Guest Post by Forever Freckled- a new lifestyle blog created by three sisters that provide expert advice to parents in a fun way! If you’re leaving the hospital with your newborn, this is the article you should read!
What to Know When Leaving the Hospital With Your Newborn
Becoming a mother is an unbelievable experience, however once the baby arrives it is easy to feel overwhelmed, especially if you are a first time mother. Knowing a few facts about caring for your newborn can alleviate your feelings of insecurity. Below is a discussion of the most common fears and obstacles that new parents face and some helpful tips from Forever Freckled’s Pediatrician on what you need to know before leaving the hospital with your newborn!
1. Breastfeeding is not Easy-
In the words of a wise woman, “Breastfeeding is natural, but it does not always come naturally to mothers.” For some women, breastfeeding comes very easily but for others it can be an overwhelming task and a source of major stress. I highly suggest educating yourself about breastfeeding before the baby is born. Make a point to attend a class to learn what to expect and how to overcome the early obstacles of nursing. I can’t stress enough how important it is to utilize the lactation consultants while you are in the hospital. After the birth of both of my children, I had the hospital’s lactation consultant come for every feed to educate and guide me. It is not only a great resource to help with any difficulties you might experience during the first few days but also as a contact once you are discharged from the hospital. Most importantly, it is okay if you have tried your best and it doesn’t work out. The most important thing is the ability to bond with your new baby. If breastfeeding is causing a level of stress that is interfering with you ability to bond, please seek out your local resources.
2. Feed on Demand (kind of)-
As mothers, we never want to hear our baby cry. When we do hear them cry, our first instinct is that they are hungry and of course we want to sooth them. However, it is important to realize that every time your baby cries it is not necessarily because of hunger. On average, a newborn drinks about 1.5-3 ounces every 2-3 hours. As your baby grows, they will be able to eat more at each feeding. By 2 months of age, they should be taking 3-4 ounces every 3 to 4 hours. There are many other reasons your newborn might be crying. Sometimes babies just need to be changed or cuddled. If your baby cries only an hour after a good feeding, there is a good chance they are not crying from hunger but rather something else. They could be hot, cold, wet, uncomfortable, or bored. If you soothe every cry with a feeding, they are going to learn and expect it. This can lead to over-feeding, reflux, and extreme fatigue for the mother, especially if you are breastfeeding. It is important the know how often an infant should eat, write down their feeding habits, and know the signs of hunger. If you have just fed your baby and they begin to cry, investigate the situation before feeding them again.

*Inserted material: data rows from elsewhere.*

(** X17. The search arguments always carry the number of results under
    "k" and the score threshold under "score_threshold", and no key
    beyond these two and "filter". *)
Theorem search_args_keys c :
  HCD._build_search_args truthy c !! "k"
    = Some (HCD.ArgInt (HCD.number_of_results c)) /\
  HCD._build_search_args truthy c !! "score_threshold"
    = Some (HCD.ArgFloat (HCD.search_score_threshold c)) /\
  forall key, is_Some (HCD._build_search_args truthy c !! key) ->
              key ∈ ["k"; "score_threshold"; "filter"].
Proof.
  destruct (build_search_args_cases c) as [[E _]|(sf & _ & _ & E)];
    rewrite E; (split; [|split]).
  - now rewrite lookup_insert_ne, lookup_insert_eq.
  - now rewrite lookup_insert_eq.
  - intros key [x Hx].
    destruct (decide (key = "score_threshold")) as [->|H1]; [set_solver|].
    rewrite lookup_insert_ne in Hx by congruence.
    destruct (decide (key = "k")) as [->|H2]; [set_solver|].
    rewrite lookup_insert_ne in Hx by congruence.
    rewrite lookup_empty in Hx. discriminate.
  - rewrite 2!lookup_insert_ne by discriminate. apply lookup_insert_eq.
  - rewrite lookup_insert_ne by discriminate. apply lookup_insert_eq.
  - intros key [x Hx].
    destruct (decide (key = "filter")) as [->|H0]; [set_solver|].
    rewrite lookup_insert_ne in Hx by congruence.
    destruct (decide (key = "score_threshold")) as [->|H1]; [set_solver|].
    rewrite lookup_insert_ne in Hx by congruence.
    destruct (decide (key = "k")) as [->|H2]; [set_solver|].
    rewrite lookup_insert_ne in Hx by congruence.
    rewrite lookup_empty in Hx. discriminate.
Qed.

End SearchArgsFacts.

Section IngestFacts.

Context {DataT Other Doc : Type}.
Variable to_lc_document : DataT -> Doc.
Variable add_documents : list Doc -> option string.

Implicit Types (items : list (HCD.IngestItem DataT Other)) (ds : list DataT).

Lemma collect_all_data ds (acc : list Doc) :
  HCD.collect to_lc_document (map (@HCD.IsData DataT Other) ds) acc =
  Some (acc ++ map to_lc_document ds).
Proof.
  revert acc. induction ds as [|d ds IH]; intros acc; simpl.
  - now rewrite app_nil_r.
  - rewrite IH. now rewrite <- app_assoc.
Qed.

Lemma collect_none_iff items (acc : list Doc) :
  HCD.collect to_lc_document items acc = None <->
  exists i, i ∈ items /\ HCD.is_data i = false.
Proof.
  revert acc. induction items as [|[d|o] items IH]; intros acc; simpl.
  - split; [discriminate|]. intros (i & Hi & _). now apply elem_of_nil in Hi.
  - rewrite IH. split.
    + intros (i & Hi & Hd). exists i. split; [now right | exact Hd].
    + intros (i & Hi & Hd). apply elem_of_cons in Hi as [->|Hi];
        [discriminate|]. now exists i.
  - split; [intros _|reflexivity]. exists (HCD.NotData o).
    split; [now left | reflexivity].
Qed.

(** X18. [_add_documents_to_vector_store] raises its [TypeError]
    exactly when some item of [ingest_data] is not a [Data] object, and
    it does so before anything is logged or sent to the store. *)
Theorem ingest_type_error_iff
    (ingest_data : option (list (HCD.IngestItem DataT Other))) :
  HCD._add_documents_to_vector_store to_lc_document add_documents ingest_data
    = ([], HCD.RaisedTypeError "Vector Store Inputs must be Data objects.")
  <->
  exists i, i ∈ default [] ingest_data /\ HCD.is_data i = false.
Proof.
  rewrite <- (collect_none_iff _ []).
  unfold HCD._add_documents_to_vector_store.
  destruct (HCD.collect to_lc_document (default [] ingest_data) [])
    as [[|doc docs]|].
  - split; discriminate.
  - destruct (add_documents (doc :: docs)); split; discriminate.
  - split; reflexivity.
Qed.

3. What you need to know about poop-
The unfamiliarity of the frequency and consistency of newborn poop can be great source of stress for many first time parents. The reality is that no two babies have the same pooping pattern. Some babies will poop after every feed while others will only have a bowel movement two to three times a week. Babies that are breastfed will poop more frequently than a formula fed baby. Breastfed newborns have an average of 6-10 bowel movements a day. It is not necessarily important how often a baby poops but rather what the poop looks like. If it is soft and pasty, it is a good sign that your infant’s digestive tract is working well. If their stool is hard balls, there is a good chance that they are experiencing some constipation. If your baby is happy then their stool patterns should be less of a concern. However, if he or she seems uncomfortable or unhappy, it is important to consult your physician.
4. Not every fever is created equal-
It is extremely important to understand that illness and fever in the first two months of life can be very dangerous. A fever for a one month old is very different than a fever for a 2 year old. One of the most important jobs as a mother of a newborn is to protect your baby against germs. Make sure that every guest washes their hands before holding your newborn and try to limit the amount of exposure to highly congested areas. If you want to take your baby out, please try to find areas that are open, preferably outside. If your newborn feels warm or there is a change in their feeding or sleeping pattern, it is important to take their temperature immediately. The most accurate way to take a temperature is using a rectal thermometer. Anything above 100.4 is a fever and must be addressed immediately. You should contact your pediatrician and take your baby straight to the nearest Emergency Room.
When you’re leaving the hospital with your newborn, make sure to think about these points!